● WHAT YOU NEED TO DO
Line count for the string "apply": state how many lines in the records below hold it, giving only the number.
[TASK INPUT Boundary: Start]
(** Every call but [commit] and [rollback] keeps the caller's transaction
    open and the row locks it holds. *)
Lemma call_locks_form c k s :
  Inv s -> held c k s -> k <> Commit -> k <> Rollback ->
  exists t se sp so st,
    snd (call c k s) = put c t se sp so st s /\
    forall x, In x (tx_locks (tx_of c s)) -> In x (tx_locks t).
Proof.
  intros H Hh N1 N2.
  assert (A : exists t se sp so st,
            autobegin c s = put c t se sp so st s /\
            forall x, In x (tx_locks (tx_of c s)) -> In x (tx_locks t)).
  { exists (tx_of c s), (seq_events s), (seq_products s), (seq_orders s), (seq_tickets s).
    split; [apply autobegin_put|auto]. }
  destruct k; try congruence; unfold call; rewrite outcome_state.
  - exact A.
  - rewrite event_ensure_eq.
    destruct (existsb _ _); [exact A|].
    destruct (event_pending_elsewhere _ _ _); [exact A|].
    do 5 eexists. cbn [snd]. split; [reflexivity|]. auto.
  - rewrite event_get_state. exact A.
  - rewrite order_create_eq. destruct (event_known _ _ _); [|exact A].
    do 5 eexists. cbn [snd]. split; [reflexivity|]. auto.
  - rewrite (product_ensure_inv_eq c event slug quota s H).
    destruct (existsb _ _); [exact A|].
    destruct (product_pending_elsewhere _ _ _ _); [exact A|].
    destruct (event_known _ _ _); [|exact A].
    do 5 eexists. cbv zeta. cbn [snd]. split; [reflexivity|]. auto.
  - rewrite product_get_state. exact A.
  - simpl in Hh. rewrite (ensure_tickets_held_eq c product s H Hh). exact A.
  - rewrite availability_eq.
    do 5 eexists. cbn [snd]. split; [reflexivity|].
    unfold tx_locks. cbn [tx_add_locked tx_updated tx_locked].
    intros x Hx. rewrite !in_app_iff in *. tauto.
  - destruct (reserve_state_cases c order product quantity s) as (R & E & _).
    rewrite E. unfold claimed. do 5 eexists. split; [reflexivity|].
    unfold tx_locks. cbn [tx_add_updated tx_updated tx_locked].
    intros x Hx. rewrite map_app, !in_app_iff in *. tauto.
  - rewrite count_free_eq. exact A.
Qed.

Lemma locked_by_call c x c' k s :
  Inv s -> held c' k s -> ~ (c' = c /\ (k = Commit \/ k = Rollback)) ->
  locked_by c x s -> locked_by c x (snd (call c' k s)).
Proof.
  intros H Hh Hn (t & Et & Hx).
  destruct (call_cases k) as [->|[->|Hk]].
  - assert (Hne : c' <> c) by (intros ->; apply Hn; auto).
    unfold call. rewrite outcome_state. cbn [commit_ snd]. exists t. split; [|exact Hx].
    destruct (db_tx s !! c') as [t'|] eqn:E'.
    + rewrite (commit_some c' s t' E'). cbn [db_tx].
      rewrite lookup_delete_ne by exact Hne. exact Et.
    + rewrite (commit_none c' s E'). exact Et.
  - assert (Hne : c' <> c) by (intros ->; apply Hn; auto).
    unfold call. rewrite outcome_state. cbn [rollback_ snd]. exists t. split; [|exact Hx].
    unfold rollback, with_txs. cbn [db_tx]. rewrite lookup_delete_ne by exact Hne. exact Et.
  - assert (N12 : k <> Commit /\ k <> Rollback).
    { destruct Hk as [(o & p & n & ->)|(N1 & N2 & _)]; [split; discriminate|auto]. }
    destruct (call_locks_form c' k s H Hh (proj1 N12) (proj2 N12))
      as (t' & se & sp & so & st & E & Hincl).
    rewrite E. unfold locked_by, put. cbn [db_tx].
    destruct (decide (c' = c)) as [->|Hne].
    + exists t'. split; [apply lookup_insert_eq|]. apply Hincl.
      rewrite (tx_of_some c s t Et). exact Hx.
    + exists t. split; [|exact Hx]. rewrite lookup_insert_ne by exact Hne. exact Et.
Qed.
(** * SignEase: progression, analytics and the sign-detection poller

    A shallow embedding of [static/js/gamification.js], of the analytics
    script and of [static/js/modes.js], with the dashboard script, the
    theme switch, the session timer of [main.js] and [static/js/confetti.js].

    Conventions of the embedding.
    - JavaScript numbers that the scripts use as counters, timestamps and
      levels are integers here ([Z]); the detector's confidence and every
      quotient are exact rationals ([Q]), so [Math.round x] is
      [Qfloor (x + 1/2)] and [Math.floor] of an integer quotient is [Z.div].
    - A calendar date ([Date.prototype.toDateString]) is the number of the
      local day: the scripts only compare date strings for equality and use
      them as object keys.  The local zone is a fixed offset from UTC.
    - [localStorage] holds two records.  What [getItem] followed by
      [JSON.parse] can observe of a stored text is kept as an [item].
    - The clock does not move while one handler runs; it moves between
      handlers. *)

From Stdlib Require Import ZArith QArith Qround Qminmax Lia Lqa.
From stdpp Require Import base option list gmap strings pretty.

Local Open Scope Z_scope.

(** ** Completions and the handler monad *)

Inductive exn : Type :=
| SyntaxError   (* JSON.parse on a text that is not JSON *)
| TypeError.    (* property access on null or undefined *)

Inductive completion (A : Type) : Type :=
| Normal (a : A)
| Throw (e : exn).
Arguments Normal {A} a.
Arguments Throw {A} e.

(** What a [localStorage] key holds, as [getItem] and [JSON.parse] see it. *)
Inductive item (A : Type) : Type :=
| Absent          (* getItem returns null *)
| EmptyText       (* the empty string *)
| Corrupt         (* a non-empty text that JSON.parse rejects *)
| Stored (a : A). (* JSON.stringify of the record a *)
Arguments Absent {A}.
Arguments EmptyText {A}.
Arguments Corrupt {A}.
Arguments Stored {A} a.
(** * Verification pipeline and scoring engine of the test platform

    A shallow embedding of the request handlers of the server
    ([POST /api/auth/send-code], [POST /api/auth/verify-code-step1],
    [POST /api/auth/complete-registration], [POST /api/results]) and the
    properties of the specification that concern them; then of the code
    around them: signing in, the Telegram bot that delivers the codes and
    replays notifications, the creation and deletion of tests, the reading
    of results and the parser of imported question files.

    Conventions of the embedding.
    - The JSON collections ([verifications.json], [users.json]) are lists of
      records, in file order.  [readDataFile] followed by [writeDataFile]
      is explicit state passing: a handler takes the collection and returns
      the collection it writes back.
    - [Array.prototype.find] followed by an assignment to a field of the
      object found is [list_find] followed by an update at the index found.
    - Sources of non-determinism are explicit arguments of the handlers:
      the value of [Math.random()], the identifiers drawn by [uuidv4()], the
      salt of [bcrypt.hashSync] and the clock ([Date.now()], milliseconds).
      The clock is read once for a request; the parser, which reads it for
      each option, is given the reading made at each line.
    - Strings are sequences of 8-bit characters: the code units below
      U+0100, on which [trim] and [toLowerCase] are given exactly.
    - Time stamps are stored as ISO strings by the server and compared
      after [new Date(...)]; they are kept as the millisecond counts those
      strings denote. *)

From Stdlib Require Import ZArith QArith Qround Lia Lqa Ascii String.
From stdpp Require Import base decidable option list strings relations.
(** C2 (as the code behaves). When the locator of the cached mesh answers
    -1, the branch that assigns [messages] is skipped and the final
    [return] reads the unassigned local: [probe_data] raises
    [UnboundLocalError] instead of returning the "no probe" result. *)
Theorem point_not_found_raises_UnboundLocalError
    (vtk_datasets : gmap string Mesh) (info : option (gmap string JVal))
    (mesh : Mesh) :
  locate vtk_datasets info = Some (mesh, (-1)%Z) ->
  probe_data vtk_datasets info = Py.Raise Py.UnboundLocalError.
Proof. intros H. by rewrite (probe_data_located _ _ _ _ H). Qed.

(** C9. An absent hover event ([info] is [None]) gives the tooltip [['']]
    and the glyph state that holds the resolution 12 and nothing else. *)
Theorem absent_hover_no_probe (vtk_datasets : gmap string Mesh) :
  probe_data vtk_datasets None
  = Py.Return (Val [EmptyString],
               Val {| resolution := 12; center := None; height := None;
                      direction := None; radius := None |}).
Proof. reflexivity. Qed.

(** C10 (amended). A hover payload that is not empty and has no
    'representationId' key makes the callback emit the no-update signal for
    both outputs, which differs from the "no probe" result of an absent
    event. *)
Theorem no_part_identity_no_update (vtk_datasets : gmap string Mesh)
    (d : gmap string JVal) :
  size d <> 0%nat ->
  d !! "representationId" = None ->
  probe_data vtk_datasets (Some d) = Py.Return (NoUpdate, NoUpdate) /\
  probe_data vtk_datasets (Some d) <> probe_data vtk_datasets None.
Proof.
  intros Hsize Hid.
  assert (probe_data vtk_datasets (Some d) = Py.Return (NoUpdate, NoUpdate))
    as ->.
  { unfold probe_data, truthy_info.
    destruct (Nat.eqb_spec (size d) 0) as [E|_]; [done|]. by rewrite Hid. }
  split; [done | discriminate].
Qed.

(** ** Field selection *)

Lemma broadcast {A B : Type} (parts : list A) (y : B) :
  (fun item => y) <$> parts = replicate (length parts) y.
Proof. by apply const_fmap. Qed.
[TASK INPUT Boundary: End]
● FINAL ANSWER
5